Les artistes sont nos miroirs et nos lanternes. Sans eux où irions-nous, misérables funambules sur le fil de nos existences ? « Fragiles et debout » chante une jeune Julie…
On le sait tous, l’homme est fou, écrit Claude Nougaro au bout de sa vie mouvementée, « une vie de vertes et de pas mûres »… Comment faire alors ? Comment poursuivre sa route, atteindre ce jardin « d’odeurs comme en avaient les fleurs /Que l’on avait cru disparues »… Comment gagner l’espérance pour demain ?
Aussi éloignés que peuvent paraître les univers de Brigitte Fontaine et de Véronique Pestel, ils affrontent pourtant ce même dilemme existentiel. D’ailleurs ce soir c’est avec Jacques Prévert, avec le poème enregistré par Hervé Suhubiette et Lucas Lemauff que tout commence.

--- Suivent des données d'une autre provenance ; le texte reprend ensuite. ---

(* ===== verification/BlobCacheProps.v ===== *)
(** * The blob cache keeps its promises (core/libutils/BlobCache.cpp)

    The order of the keys, the invariant of the cache, eviction, [set] and [get]
    on caches that satisfy it. *)

From S2P Require Import Prelude Words SortedVector BlobCache.

#[local] Open Scope Z_scope.
#[local] Open Scope c_scope.

(** ** The order of blobs *)

Lemma memcmp_be_val a : forall b, length a = length b -> memcmp_lt a b = (be_val a <? be_val b).
Proof.
  induction a as [|x a IH]; intros [|y b] Hl; try done. injection Hl as Hl.
  simpl. rewrite !be_val_cons, IH by done. rewrite <-Hl.
  pose proof (be_val_range a) as Ha. pose proof (be_val_range b) as Hb. rewrite <-Hl in Hb.
  set (p := 2 ^ (8 * Z.of_nat (length a))) in *.
  destruct (Z.ltb_spec (byte.unsigned x) (byte.unsigned y)); [symmetry; apply Z.ltb_lt; nia|].
  destruct (Z.ltb_spec (byte.unsigned y) (byte.unsigned x)); [symmetry; apply Z.ltb_ge; nia|].
  replace (byte.unsigned y) with (byte.unsigned x) by lia.
  apply eq_true_iff_eq. rewrite !Z.ltb_lt. lia.
Qed.

(** Shorter blobs come first, blobs of one length in the order of their bytes. *)
Lemma Blob_lt_val a b : Blob_lt a b = true <->
  getSize a < getSize b \/ (getSize a = getSize b /\ be_val a < be_val b).
Proof.
  unfold Blob_lt. destruct (Z.eqb_spec (getSize a) (getSize b)) as [E|].
  - rewrite memcmp_be_val, Z.ltb_lt by (unfold getSize in E; lia). lia.
  - rewrite Z.ltb_lt. lia.
Qed.

Lemma same_key (e1 e2 : CacheEntry) : same e1 e2 = true <-> mKey e1 = mKey e2.
Proof.
  unfold same. simpl. rewrite andb_true_iff, !negb_true_iff, <-!not_true_iff_false, !Blob_lt_val. split.
  - intros [H1 H2]. apply be_val_inj; unfold getSize in *; lia.
  - intros ->. lia.
Qed.

#[export] Instance CacheEntry_laws : ItemLaws CacheEntry.
Proof.
  split; simpl.
  - lia.
  - intros x. apply not_true_iff_false. rewrite Blob_lt_val. lia.
  - intros x y z. rewrite !Blob_lt_val. lia.
  - intros x y z. rewrite !Blob_lt_val. lia.
Qed.

(** ** The invariant *)

Definition entry_size (e : CacheEntry) : Z := getSize (mKey e) + getSize (default [] (mValue e)).

Definition total_of (l : list CacheEntry) : Z := foldr (fun e n => entry_size e + n) 0 l.

(** The entry holds a value, and both strings are within the limits. *)
Definition blob_entry_ok (c : BlobCache) (e : CacheEntry) : Prop :=
  exists v, mValue e = Some v /\ 0 < getSize (mKey e) <= mMaxKeySize c /\ 0 < getSize v <= mMaxValueSize c.

Record limits_ok (c : BlobCache) : Prop := {
  lim_key : mMaxKeySize c <= 2 ^ 61;
  lim_value : mMaxValueSize c <= 2 ^ 61;
  lim_total : 0 <= mMaxTotalSize c <= 2 ^ 44
}.

Definition same_limits (c c' : BlobCache) : Prop :=
  mMaxKeySize c' = mMaxKeySize c /\ mMaxValueSize c' = mMaxValueSize c /\ mMaxTotalSize c' = mMaxTotalSize c.

Notation entries c := (mArray (mCacheEntries c)).

Record cache_ok (c : BlobCache) : Prop := {
  ok_limits : limits_ok c;
  ok_vec : vec_ok (mCacheEntries c);
  ok_sorted : increasing (entries c);
  ok_entries : Forall (blob_entry_ok c) (entries c);
  ok_total : mTotalSize c = total_of (entries c);
  ok_max : mTotalSize c <= mMaxTotalSize c
}.

(** The pair is in the cache. *)
Definition stored (c : BlobCache) (k v : list byte) : Prop := {| mKey := k; mValue := Some v |} ∈ entries c.

Lemma entry_size_pos c e : blob_entry_ok c e -> 2 <= entry_size e.
Proof. intros (v & E & H1 & H2). unfold entry_size. rewrite E. simpl. lia. Qed.

Lemma total_of_app l k : total_of (l ++ k) = total_of l + total_of k.
Proof. induction l as [|e l IH]; simpl; [done|]. rewrite IH. lia. Qed.

Lemma total_of_lookup l i e : l !! i = Some e -> total_of l = entry_size e + total_of (delete i l).
Proof.
  intros E. rewrite <-(take_drop_middle l i e E) at 1. rewrite delete_take_drop, !total_of_app. simpl. lia.
Qed.

Lemma total_of_count c l : Forall (blob_entry_ok c) l -> 2 * Z.of_nat (length l) <= total_of l.
Proof. induction 1 as [|e l He%entry_size_pos _ IH]; simpl in *; lia. Qed.

Lemma entry_ok_limits c c' e : same_limits c c' -> blob_entry_ok c e -> blob_entry_ok c' e.
Proof. intros (E1 & E2 & _). unfold blob_entry_ok. by rewrite E1, E2. Qed.

Lemma limits_ok_same c c' : same_limits c c' -> limits_ok c -> limits_ok c'.
Proof. intros (E1 & E2 & E3) [? ? ?]. split; rewrite ?E1, ?E2, ?E3; done. Qed.

Lemma cache_count c : cache_ok c -> size (mCacheEntries c) < 2 ^ 44 /\ 0 <= mTotalSize c <= 2 ^ 44.
Proof.
  intros [[_ _ Hl] _ _ He Ht Hm]. pose proof (total_of_count c _ He). unfold size. lia.
Qed.

Lemma increasing_sublist {T} `{ItemType T} (l k : list T) : sublist l k -> increasing k -> increasing l.
Proof.
  unfold increasing. induction 1 as [|x l k Hs IH|x l k Hs IH]; [done| |].
  - intros [Hk Hf]%StronglySorted_inv. constructor; [auto|].
    rewrite Forall_forall in *. intros y Hy. apply Hf. by eapply elem_of_sublist.
  - intros [Hk _]%StronglySorted_inv. auto.
Qed.

(** A key has one value. *)
Lemma stored_inj c k v v' : cache_ok c -> stored c k v -> stored c k v' -> v = v'.
Proof.
  intros Hc [i Hi]%list_elem_of_lookup [j Hj]%list_elem_of_lookup. pose proof (ok_sorted c Hc) as Hs.
  assert (N : item_lt {| mKey := k; mValue := Some v |} {| mKey := k; mValue := Some v' |} <> true /\
    item_lt {| mKey := k; mValue := Some v' |} {| mKey := k; mValue := Some v |} <> true).
  { simpl. rewrite Blob_lt_val. lia. }
  destruct (decide (i < j)%nat); [by destruct N as [[] _]; eapply increasing_lookup|].
  destruct (decide (j < i)%nat); [by destruct N as [_ []]; eapply increasing_lookup|].
  replace j with i in Hj by lia. congruence.
Qed.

Tentative de description d’un dîner de têtes à Paris-France. Extrait de ce cortège surréaliste, plus sûrement violent pamphlet… Ceux qui chantent en mesure /Ceux qui brossent à reluire /Ceux qui ont du ventre /Ceux qui baissent les yeux /Ceux qui savent découper le poulet /Ceux qui sont chauves à l’intérieur de la tête…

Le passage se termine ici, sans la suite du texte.